→ About this task: Look through the material below and copy exactly the lines from the line with "(outcome : Stream.writeOutcome)." to the line with "Definition outgoingDataBuffersOf (hook", those two lines included.

###

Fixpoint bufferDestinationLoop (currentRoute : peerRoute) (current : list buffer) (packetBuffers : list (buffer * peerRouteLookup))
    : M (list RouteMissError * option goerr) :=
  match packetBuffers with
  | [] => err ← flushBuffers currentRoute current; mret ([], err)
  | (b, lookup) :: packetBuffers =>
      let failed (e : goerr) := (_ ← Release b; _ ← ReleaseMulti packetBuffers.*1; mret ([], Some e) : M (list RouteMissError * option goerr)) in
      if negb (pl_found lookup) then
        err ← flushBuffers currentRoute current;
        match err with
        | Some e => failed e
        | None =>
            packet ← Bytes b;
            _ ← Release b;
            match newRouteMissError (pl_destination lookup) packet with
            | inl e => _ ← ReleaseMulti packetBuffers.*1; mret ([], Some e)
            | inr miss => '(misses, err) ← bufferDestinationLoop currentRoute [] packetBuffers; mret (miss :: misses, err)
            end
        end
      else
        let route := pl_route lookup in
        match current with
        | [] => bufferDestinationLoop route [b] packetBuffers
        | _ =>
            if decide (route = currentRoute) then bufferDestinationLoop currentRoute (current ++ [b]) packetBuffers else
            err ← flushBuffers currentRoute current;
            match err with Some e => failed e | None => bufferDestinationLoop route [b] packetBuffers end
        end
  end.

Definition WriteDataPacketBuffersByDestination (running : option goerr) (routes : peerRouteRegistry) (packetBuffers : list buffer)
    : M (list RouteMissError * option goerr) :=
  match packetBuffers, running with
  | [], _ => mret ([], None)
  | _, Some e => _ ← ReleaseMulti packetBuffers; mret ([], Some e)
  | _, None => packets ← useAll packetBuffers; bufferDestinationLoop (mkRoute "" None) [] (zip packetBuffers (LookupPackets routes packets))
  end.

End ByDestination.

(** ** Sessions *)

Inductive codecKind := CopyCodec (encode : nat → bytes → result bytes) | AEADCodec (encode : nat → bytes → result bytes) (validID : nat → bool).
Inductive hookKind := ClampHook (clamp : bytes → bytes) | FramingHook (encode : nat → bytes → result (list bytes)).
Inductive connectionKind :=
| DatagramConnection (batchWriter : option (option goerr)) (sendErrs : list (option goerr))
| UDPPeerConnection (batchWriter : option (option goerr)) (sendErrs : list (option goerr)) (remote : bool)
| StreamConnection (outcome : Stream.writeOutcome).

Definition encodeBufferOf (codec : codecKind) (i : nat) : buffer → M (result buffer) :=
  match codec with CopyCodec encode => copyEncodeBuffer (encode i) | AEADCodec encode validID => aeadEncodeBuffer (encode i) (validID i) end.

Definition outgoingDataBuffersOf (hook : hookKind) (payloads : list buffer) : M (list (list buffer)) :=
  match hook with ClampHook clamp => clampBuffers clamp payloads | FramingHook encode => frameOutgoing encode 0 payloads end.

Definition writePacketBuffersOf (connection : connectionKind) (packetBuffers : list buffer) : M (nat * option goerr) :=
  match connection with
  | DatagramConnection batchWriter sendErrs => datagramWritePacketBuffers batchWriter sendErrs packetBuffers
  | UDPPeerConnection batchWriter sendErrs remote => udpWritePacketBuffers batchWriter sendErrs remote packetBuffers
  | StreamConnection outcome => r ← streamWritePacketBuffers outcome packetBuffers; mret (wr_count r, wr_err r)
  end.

###

→ Solution:
| StreamConnection (outcome : Stream.writeOutcome).

Definition encodeBufferOf (codec : codecKind) (i : nat) : buffer → M (result buffer) :=
  match codec with CopyCodec encode => copyEncodeBuffer (encode i) | AEADCodec encode validID => aeadEncodeBuffer (encode i) (validID i) end.

Definition outgoingDataBuffersOf (hook : hookKind) (payloads : list buffer) : M (list (list buffer)) :=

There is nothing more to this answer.